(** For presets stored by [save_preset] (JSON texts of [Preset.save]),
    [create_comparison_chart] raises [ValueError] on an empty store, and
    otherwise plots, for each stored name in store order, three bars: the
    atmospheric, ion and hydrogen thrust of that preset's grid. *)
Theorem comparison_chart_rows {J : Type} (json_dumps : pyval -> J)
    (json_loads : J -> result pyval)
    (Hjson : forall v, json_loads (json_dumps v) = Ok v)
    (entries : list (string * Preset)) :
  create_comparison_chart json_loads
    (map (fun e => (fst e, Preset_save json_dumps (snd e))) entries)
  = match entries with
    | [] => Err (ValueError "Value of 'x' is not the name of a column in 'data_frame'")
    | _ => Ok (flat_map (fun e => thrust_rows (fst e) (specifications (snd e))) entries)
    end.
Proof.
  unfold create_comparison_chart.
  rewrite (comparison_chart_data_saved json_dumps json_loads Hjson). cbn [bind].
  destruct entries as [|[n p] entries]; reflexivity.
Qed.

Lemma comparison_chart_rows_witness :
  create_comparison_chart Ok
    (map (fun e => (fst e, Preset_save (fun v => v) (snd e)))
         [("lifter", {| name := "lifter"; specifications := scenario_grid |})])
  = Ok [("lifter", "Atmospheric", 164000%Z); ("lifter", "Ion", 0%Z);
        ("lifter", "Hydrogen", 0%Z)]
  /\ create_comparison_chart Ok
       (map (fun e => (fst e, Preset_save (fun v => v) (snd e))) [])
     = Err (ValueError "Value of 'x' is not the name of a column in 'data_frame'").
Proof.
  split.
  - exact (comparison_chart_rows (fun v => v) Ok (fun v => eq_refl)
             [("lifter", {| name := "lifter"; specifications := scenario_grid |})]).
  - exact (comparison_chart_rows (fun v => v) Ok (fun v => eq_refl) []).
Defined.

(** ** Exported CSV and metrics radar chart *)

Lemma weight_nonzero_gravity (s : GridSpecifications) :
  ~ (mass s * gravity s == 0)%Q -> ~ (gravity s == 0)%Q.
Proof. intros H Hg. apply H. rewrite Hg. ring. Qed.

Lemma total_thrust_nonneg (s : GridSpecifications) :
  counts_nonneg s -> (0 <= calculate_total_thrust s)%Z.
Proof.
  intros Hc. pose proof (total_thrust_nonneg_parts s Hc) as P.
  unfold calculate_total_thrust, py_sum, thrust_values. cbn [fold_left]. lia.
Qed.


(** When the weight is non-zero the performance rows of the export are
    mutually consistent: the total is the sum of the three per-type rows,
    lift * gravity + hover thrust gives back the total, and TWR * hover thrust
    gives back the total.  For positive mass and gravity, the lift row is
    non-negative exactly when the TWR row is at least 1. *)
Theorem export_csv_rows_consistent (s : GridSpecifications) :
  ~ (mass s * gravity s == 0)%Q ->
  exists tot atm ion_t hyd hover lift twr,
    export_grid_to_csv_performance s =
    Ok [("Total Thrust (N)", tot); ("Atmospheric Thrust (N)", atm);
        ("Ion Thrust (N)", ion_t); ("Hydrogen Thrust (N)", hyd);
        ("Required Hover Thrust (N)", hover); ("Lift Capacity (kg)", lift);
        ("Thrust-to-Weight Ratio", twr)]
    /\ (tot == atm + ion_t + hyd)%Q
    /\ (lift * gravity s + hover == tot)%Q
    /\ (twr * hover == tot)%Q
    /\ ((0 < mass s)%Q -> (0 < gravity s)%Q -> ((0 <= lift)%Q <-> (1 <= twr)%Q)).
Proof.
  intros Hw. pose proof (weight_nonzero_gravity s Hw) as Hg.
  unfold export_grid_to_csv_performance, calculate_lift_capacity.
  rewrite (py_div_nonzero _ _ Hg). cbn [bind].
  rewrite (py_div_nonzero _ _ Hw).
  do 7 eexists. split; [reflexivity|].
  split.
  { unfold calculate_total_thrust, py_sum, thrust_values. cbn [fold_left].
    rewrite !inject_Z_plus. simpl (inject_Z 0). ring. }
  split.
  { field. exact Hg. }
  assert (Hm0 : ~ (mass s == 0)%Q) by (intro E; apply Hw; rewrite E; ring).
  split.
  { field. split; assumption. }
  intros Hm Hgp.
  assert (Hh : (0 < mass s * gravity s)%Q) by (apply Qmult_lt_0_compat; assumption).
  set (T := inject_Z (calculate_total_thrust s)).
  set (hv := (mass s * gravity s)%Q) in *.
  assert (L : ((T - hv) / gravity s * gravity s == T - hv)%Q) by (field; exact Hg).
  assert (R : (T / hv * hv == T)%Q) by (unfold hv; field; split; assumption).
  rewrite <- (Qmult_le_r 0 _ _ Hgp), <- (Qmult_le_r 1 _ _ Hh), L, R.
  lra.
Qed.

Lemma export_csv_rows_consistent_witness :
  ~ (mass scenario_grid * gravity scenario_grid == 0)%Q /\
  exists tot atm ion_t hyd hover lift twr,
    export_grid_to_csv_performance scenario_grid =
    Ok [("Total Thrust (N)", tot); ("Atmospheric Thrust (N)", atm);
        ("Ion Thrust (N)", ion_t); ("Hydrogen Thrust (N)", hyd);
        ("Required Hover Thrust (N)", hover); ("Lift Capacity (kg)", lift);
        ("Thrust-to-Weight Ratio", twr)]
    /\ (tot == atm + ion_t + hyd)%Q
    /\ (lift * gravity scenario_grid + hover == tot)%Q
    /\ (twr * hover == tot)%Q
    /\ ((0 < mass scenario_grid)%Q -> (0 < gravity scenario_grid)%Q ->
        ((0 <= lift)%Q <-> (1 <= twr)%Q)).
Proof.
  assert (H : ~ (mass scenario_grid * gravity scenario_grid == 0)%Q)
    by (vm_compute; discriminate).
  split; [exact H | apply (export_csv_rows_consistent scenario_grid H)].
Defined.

————————

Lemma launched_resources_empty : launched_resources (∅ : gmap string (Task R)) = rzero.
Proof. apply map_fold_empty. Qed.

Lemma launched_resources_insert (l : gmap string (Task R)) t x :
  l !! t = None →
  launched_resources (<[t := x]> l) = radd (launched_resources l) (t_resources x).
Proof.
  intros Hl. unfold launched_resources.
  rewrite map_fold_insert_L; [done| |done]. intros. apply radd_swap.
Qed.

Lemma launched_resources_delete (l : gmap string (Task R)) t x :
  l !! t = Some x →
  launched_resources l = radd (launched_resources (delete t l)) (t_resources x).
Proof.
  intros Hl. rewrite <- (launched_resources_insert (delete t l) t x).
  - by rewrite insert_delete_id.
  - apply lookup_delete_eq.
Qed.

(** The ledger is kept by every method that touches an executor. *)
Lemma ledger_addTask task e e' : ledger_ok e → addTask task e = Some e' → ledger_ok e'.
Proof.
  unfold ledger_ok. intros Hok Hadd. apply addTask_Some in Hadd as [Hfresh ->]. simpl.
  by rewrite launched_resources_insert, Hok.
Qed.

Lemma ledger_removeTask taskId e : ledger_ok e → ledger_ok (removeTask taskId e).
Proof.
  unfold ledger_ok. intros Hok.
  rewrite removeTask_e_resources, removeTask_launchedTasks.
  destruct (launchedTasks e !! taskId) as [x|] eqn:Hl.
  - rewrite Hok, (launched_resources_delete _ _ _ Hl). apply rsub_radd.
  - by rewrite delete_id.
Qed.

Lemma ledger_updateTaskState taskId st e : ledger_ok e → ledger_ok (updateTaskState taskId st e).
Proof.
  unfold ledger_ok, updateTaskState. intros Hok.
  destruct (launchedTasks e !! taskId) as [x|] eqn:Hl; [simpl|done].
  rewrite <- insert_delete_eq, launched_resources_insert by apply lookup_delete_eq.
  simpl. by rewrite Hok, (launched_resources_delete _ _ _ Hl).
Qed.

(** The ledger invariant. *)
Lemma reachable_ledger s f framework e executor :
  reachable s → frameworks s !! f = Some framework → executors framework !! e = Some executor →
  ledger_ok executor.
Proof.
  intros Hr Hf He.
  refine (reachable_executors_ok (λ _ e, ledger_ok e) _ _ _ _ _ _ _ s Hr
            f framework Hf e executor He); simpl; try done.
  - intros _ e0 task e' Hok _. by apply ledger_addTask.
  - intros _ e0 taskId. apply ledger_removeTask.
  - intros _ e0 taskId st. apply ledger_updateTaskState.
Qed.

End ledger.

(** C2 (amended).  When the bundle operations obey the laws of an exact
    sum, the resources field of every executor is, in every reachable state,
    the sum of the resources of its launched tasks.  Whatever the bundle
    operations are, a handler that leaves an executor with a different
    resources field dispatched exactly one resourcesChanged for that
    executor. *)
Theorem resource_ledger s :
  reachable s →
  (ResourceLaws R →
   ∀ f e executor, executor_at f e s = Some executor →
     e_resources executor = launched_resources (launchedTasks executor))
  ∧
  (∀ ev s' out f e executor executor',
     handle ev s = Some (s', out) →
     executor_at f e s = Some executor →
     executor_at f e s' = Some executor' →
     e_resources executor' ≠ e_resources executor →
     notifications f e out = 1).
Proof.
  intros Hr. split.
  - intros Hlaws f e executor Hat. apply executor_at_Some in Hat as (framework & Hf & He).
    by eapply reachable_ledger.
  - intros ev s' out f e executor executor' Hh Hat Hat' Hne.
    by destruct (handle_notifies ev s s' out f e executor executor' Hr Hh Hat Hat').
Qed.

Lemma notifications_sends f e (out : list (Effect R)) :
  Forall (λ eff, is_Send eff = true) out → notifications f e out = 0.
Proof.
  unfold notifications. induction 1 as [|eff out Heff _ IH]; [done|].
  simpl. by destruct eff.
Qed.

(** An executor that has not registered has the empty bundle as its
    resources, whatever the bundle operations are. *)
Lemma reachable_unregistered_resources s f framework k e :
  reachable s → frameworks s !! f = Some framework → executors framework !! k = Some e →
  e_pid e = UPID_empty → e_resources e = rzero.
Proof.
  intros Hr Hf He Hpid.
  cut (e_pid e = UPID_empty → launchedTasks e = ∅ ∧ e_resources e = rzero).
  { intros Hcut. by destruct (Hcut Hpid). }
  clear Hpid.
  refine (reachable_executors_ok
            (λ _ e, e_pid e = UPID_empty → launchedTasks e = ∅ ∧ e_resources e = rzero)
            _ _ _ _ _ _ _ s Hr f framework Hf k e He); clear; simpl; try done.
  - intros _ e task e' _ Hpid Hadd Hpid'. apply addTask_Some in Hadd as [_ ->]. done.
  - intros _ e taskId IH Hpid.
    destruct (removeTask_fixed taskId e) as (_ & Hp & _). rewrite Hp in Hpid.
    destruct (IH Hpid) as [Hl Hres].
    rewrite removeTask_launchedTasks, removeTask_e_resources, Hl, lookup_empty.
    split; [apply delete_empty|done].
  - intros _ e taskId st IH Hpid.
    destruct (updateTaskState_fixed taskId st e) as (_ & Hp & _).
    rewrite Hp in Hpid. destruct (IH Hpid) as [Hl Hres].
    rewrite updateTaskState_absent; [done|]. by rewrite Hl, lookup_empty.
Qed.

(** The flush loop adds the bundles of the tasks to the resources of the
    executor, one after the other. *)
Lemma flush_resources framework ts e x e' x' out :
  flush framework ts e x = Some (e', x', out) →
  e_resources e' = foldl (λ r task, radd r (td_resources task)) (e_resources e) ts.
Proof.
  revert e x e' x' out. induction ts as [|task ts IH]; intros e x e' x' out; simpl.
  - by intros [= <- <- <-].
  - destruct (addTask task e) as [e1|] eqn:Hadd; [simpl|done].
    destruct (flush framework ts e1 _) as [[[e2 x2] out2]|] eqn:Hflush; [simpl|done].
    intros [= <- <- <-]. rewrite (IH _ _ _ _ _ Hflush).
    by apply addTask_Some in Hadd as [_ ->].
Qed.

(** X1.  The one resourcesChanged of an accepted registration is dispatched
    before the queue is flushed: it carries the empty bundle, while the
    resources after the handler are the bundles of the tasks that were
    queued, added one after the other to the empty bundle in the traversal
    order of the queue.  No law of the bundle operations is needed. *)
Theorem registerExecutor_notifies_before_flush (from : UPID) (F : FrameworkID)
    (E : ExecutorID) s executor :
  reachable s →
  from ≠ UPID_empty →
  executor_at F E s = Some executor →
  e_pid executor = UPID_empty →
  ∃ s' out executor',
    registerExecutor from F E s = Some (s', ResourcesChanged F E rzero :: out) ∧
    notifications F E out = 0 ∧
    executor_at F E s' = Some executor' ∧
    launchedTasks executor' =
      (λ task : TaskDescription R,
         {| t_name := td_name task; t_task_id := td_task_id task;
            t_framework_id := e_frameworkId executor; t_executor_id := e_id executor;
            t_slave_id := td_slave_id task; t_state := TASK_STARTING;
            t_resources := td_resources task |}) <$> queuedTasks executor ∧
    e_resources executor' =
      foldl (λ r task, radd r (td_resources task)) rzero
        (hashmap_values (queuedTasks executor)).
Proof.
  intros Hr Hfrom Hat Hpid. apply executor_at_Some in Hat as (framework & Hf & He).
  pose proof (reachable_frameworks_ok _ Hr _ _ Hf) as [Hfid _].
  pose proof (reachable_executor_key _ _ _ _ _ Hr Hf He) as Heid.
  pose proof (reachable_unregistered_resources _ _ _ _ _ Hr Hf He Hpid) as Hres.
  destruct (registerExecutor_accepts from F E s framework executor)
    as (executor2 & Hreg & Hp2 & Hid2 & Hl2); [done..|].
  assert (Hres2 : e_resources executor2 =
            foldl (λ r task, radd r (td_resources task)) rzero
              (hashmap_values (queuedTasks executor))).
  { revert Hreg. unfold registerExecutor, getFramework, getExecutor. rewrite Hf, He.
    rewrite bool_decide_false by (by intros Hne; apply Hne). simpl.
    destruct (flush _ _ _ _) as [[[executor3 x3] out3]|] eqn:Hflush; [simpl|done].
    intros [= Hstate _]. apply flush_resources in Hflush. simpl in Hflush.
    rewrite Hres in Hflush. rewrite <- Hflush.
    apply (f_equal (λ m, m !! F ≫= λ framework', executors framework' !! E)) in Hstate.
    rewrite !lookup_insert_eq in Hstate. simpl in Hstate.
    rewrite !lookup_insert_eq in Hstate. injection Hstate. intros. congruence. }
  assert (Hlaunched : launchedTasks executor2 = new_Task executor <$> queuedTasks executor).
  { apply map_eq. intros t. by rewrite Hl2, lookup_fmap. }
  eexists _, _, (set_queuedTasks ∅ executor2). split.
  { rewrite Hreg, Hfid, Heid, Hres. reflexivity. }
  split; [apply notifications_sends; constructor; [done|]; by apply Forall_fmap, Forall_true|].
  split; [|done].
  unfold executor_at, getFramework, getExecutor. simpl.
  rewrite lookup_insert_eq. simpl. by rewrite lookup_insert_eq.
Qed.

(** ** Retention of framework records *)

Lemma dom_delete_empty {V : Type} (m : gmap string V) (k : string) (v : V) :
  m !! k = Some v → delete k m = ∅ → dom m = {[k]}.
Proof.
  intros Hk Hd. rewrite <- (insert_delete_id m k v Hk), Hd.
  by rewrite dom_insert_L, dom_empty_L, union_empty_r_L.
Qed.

————————

Problem details —
Among the lines above, count those containing the word "bind" and give nothing but the result.

Response to the exercise —
2